Start of EXCERPTED RECORDS
Lemma visit_structure N k c rest :
  visits N -> (size (white k) <= S N)%nat -> c ∈ white k -> copying k ->
  e_stack (co_env k) = int_cell 0 :: c :: rest -> (d <= length rest)%nat -> room k 1 ->
  exists m k', runs d m k k' /\ visited m k k' [c] rest.
Proof.
  intros HN Hsz Hcw Hk Hst Hd [Hr1 Hr2]. pose proof Hcw as (Hc & Hn & Hp)%white_elem.
  destruct (tg_functor _ _ _ HU c Hc) as (f & Hf & _). pose proof (con_arity_range f).
  destruct (arguments_exist c f (Z.to_nat (con_arity f)) Hc Hf) as (args & Hlen & Hka & Harg); [lia|].
  assert (Hstr : cell_tag c = STR) by by apply (tg_str _ _ _ HU).
  destruct (visit_start (popped k rest) c f args (copying_popped _ rest Hk) Hcw Hf Hlen Harg)
    as (k1 & E1 & Hk1 & Hl1 & T1 & P1 & M1 & S1 & B1 & N1); [change (names (popped k rest)) with (names k); lia|].
  change (co_terms (popped k rest)) with (co_terms k) in T1. change (co_path (popped k rest)) with (co_path k) in P1.
  change (co_temp (popped k rest)) with (co_temp k) in M1. change (e_stack (co_env (popped k rest))) with rest in S1.
  change (h_blocks (co_heap (popped k rest))) with (h_blocks (co_heap k)) in B1.
  change (names (popped k rest)) with (names k) in N1.
  assert (Hw1 : white k1 = white k ∖ {[c]}).
  { apply set_eq. intros x. rewrite elem_of_difference, !white_elem, T1, P1. set_solver. }
  assert (Hweight : weight h0 (white k) = (S (Z.to_nat (con_arity f)) + weight h0 (white k1))%nat).
  { rewrite (weight_remove h0 c _ Hcw), Hw1. unfold node_weight. by rewrite Hf. }
  assert (Hsz1 : (size (white k1) <= N)%nat).
  { rewrite Hw1, size_difference, size_singleton by by apply singleton_subseteq_l. lia. }
  destruct (HN args k1 (int_cell 1 :: c :: rest)) as (m & k2 & R2 & V2); try done.
  { cbn [length]. lia. }
  { rewrite Hlen. split; lia. }
  destruct V2 as [Hk2 Hl2 Hp2 S2 (rs & Hrs & M2) C2 B2 N2].
  assert (Hn2 : co_terms k2 !! c = None).
  { apply (cg_gray _ Hk2), Hp2; [done|]. rewrite P1. by apply elem_of_union_r, elem_of_singleton. }
  destruct (visit_finish (popped k2 rest) c f args rs (co_temp k1) (copying_popped _ rest Hk2) Hc Hn2 Hf Hlen Harg)
    as (k3 & v & E3 & Hk3 & Hl3 & T3 & P3 & S3 & M3 & B3 & N3); try done.
  { change (h_blocks (co_heap k2) < 2 ^ 40). lia. }
  { change (Z.of_nat (names k2) < 2 ^ 46). lia. }
  change (co_terms (popped k2 rest)) with (co_terms k2) in T3. change (co_path (popped k2 rest)) with (co_path k2) in P3.
  change (h_blocks (co_heap (popped k2 rest))) with (h_blocks (co_heap k2)) in B3.
  change (names (popped k2 rest)) with (names k2) in N3.
  assert (Hpath : forall x, cell_tag x = STR -> (x ∈ co_path k3 <-> x ∈ co_path k)).
  { intros x Hx. rewrite P3, elem_of_difference, elem_of_union, (Hp2 x Hx), P1, elem_of_union, elem_of_singleton.
    split; [tauto|]. intros Hxp. split; [tauto|]. by intros ->. }
  assert (Hw3 : white k3 = white k2).
  { apply set_eq. intros x. rewrite !white_elem, T3, P3. destruct (decide (x = c)) as [->|Hne].
    - rewrite lookup_insert_eq, Hn2. split; [by intros (_ & ? & _)|]. intros (_ & _ & H'). destruct H'.
      apply Hp2; [done|]. rewrite P1. by apply elem_of_union_r, elem_of_singleton.
    - rewrite lookup_insert_ne by done.
      rewrite elem_of_difference, elem_of_union, elem_of_singleton. tauto. }
  exists (S (m + 1)), k3. split.
  { eapply runs_step; [|unfold copy_step; rewrite (co_pop_eq _ _ _ _ Hst), Ok_bind; exact E1|].
    - unfold stack_size. rewrite Hst. cbn [length]. lia.
    - eapply runs_trans; [exact R2|].
      eapply runs_step; [|unfold copy_step; rewrite (co_pop_eq _ _ _ _ S2), Ok_bind; exact E3|constructor].
      unfold stack_size. rewrite S2. cbn [length]. lia. }
  split; [done| |done|done| |rewrite Hw3; cbn [length]; lia|lia|lia].
  - etrans; [apply (later_popped k rest)|]. etrans; [exact Hl1|]. etrans; [exact Hl2|].
    etrans; [apply (later_popped k2 rest)|exact Hl3].
  - exists [(v, false)]. split; [|by rewrite M3, M1].
    repeat constructor. unfold yields. cbn [fst snd]. apply (image_node k3); [done|]. by rewrite T3, lookup_insert_eq.
Qed.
End of EXCERPTED RECORDS
Reproduce, exactly as they stand in the data above, the lines from the one that holds "change (co_temp (popped" to the one that holds "T1, P1. set_solver.", inclusive.

  change (co_temp (popped k rest)) with (co_temp k) in M1. change (e_stack (co_env (popped k rest))) with rest in S1.
  change (h_blocks (co_heap (popped k rest))) with (h_blocks (co_heap k)) in B1.
  change (names (popped k rest)) with (names k) in N1.
  assert (Hw1 : white k1 = white k ∖ {[c]}).
  { apply set_eq. intros x. rewrite elem_of_difference, !white_elem, T1, P1. set_solver. }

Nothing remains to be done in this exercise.